Dr. Walker approached, setting her bag down.
I refused to meet her gaze, but I couldn’t ignore the sharp, assessing look she gave me before addressing me. “Why don’t you make us some tea?” she suggested. “I’d like to speak with Danny alone first.”
The suggestion felt like a lifeline, a chance to escape the suffocating pressure of my own guilt and the silent accusation in Dante’s eyes. But I also saw it as a betrayal. A betrayal of the very honesty I craved—the painful, necessary confession that should be made openly, not hidden away in a hushed consultation. I wanted to protest, to demand my truth be aired, to force the confrontation my heart screamed for. But the thought of more pain, more hurt inflicted on Dante, silenced me. I didn’t have the right. I had already caused enough grief.
“Danny, my name is Haizley. Do you mind if I sit down?”
I slowly shook my head, my gaze fixed on the worn rug, a silent battle raging within me. The doctor’s presence felt invasive.
A spotlight on the festering wound of my betrayal.
“How are you feeling, Danny?”
“I don’t want to be here.” My words were a lie, a desperate attempt to shield myself from the truth. I needed to be here, needed to unravel this tangled mess, but the prospect terrified me.
“Why not?”
I shrugged, my eyes drifting to Dante, who calmly placed a kettle on the stove—a picture of domestic serenity that felt both alien and agonizingly familiar. The memory of his touch, the sound of his laughter, a faint echo now, flickered like a dying ember, choked by the heavy ash of my actions.
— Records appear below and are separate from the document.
(** C36. Three clicks on the star of an unwatched item that the cached inventory offers
    make it a temporary watch (with the installed build as its baseline, armed exactly
    when an update is offered), then a permanent one, then remove it: the watches are
    those before the first click, and the ledger has lost exactly the pending entries of
    that item. *)
Theorem star_click_cycle s i inst inv b1 b2 b3 :
  let click b := EStarClick {| click_item_id := ci_item_id i; click_inventory := inv;
                               require_current_inventory := b |} in
  ~ same_id_in (st_watches s) (ci_item_id i) ->
  List.find (fun j => bool_decide (ci_item_id j = ci_item_id i)) (cached_items inv) = Some i ->
  ci_watchable i = true -> ci_installed_fingerprint i = Some inst ->
  let temporary := Build_WatchRecord (ci_item_id i) TEMPORARY (Some inst) (ci_candidate_fingerprint i)
                     (is_some (ci_candidate_fingerprint i)) None in
  let with_watch w := {| st_watches := st_watches s ++ [w]; st_ledger := st_ledger s; st_sources := st_sources s |} in
  transition s (click b1) = Ok (with_watch temporary)
  /\ transition (with_watch temporary) (click b2) = Ok (with_watch (permanent_watch (ci_item_id i)))
  /\ transition (with_watch (permanent_watch (ci_item_id i))) (click b3)
     = Ok {| st_watches := st_watches s;
             st_ledger := List.filter (fun e => negb (is_active e
                            && startswith (e_fingerprint e) (lit "watch-v1:" ++ ci_item_id i ++ lit ":")))
                            (st_ledger s);
             st_sources := st_sources s |}.
Proof.
  intros click Hn Hi Hw Hinst temporary with_watch. unfold same_id_in in Hn.
  assert (forall w, w_item_id w = ci_item_id i -> w ∉ st_watches s) as Hno.
  { intros w Hid Hin. apply Hn. rewrite <-Hid. apply list_elem_of_fmap. eauto. }
  unfold transition, click, _star_click. cbn [click_item_id click_inventory require_current_inventory].
  pose proof (find_not_in w_item_id (st_watches s) (ci_item_id i) Hn) as Hnone. rewrite Hnone, Hi, Hw, Hinst. split; [done|].
  cbn [with_watch st_watches]. rewrite !find_app, !Hnone. simpl List.find. rewrite !bool_decide_true by done. split.
  - unfold _click_existing_watch. cbn [w_mode w_item_id temporary]. rewrite andb_comm.
    assert (existsb (fun j => bool_decide (ci_item_id j = ci_item_id i) && ci_watchable j) (cached_items inv) = true) as ->.
    { apply existsb_exists. exists i. apply find_Some in Hi as [Hin Hid].
      split; [by apply list_elem_of_In|]. by rewrite Hid, Hw. }
    cbn [negb andb]. cbn [st_watches with_watch]. rewrite fmap_app, map_replace_others by (by apply Hno). simpl.
    by rewrite bool_decide_true.
  - unfold _click_existing_watch. cbn [w_mode permanent_watch st_watches st_ledger with_watch].
    rewrite List.filter_app, filter_keep_others by (by apply Hno). simpl. rewrite bool_decide_false by naive_solver.
    by rewrite app_nil_r.
Qed.

(** No event takes a valid state to an invalid one, and the only error a valid state
    can meet is the refusal of a click on an item that is not offered. *)
Theorem transition_safe s e :
  valid_state s ->
  match transition s e with
  | Ok s' => valid_state s'
  | Err x => x = WatchTransitionError (lit "item is not a cached watchable item")
             /\ exists c, e = EStarClick c
  end.
Proof.
  intros Hs. destruct (transition s e) as [s'|x] eqn:E; [by eapply transition_valid|].
  destruct e as [c|c| | |]; simpl in E; try discriminate.
  - split; [|eauto]. unfold _star_click in E. destruct (List.find _ (st_watches s)) as [w|] eqn:Ew.
    + apply find_Some in Ew as [Hw _]. pose proof (vt_watches s Hs) as Hv. rewrite Forall_forall in Hv.
      pose proof (click_error s w (click_inventory c) (require_current_inventory c) (Hv w Hw)) as H.
      by rewrite E in H.
    + destruct (List.find _ (cached_items _)) as [i|]; [|by injection E as <-].
      by destruct (ci_watchable i), (ci_installed_fingerprint i); try discriminate; injection E as <-.
  - rewrite fresh_scan_spec in E by apply Hs. discriminate.
Qed.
A ghostly warmth against the chilling weight of guilt.He’ll never forgive me, I thought, the chilling certainty sending shivers down my spine and a clenching knot in my gut. My guilt gnawed at me, a relentless, parasitic creature feeding on my self-worth.
“He still loves you, Danny.”
Turning back to the doctor, the words caught in my throat.
“He hates me.” Part of me desperately hoped it was true. A clean break. His justified rejection would be easier to bear than the crushing weight of his undeserved forgiveness.
“Why do you think that?”
I couldn’t say the words. Just thinking about it felt like a physical blow. It wasn’t just the act itself. It was the violation of everything I believed in, everything I’d promised myself.
Honor. Loyalty. Love.
I’d shattered them all.
“Danny, did Dante tell you he hated you?”
“No.”
The air throbbed with unspoken accusations, conveying much more than words could. It was worse than outright rejection. It was the agonizing suspense, the possibility of his forgiveness, a forgiveness I felt utterly undeserving of.
She leaned back, studying me with keen eyes. “Danny, typically I know nothing about my clients before I meet them. So, I’m going to confess something to you. I know a little bit about who you are and what you’ve been through lately. I am here to tell you that everything you are feeling is normal.”
“No, it’s not!” I snapped, my carefully constructed façade crumbling as my body shook. “I’m not normal. I’m a fucking monster! I ruined the only thing that ever mattered to me.” My words were a desperate plea, a demand for justification that I knew I wouldn’t receive. Grabbing my head, I started rocking back and forth, closing my eyes tight as I tried to get Dante’s pained eyes out of my head.
I couldn’t bear to see them anymore.
“Danny, take a deep breath for me.”
“I did this to us. He hates me,” I muttered. “He will never forgive me.”
My words were the bitter truth. A testament to the chasm that had opened between the man I was and the man I’d become. My memory loss was just an excuse, a cruel twist of fate that had forced me to betray my own moral compass. And the worst part? A part of me, a dark, shameful part, almost wished I could justify it, wished I could find some solace in the fractured remnants of my identity. The thought itself was a betrayal and the inner turmoil intensified, until it became a tempest of guilt and self-loathing that threatened to consume me.
Chapter Twenty-Four
Dante
I settled beside Danny on the couch as Dr. Walker began the session. “I invited you here because this affects you as well,” she began, her gaze steady. “My understanding is you’ve helped Danny during his episodes of emotional instability. Is that accurate?”
I murmured a confirmation, glancing at Danny, whose eyes were fixed on the floor. “But I wouldn’t characterize them asepisodes,” I corrected, my voice low. “More like he reached a breaking point and needed help to manage the overwhelming chaos.”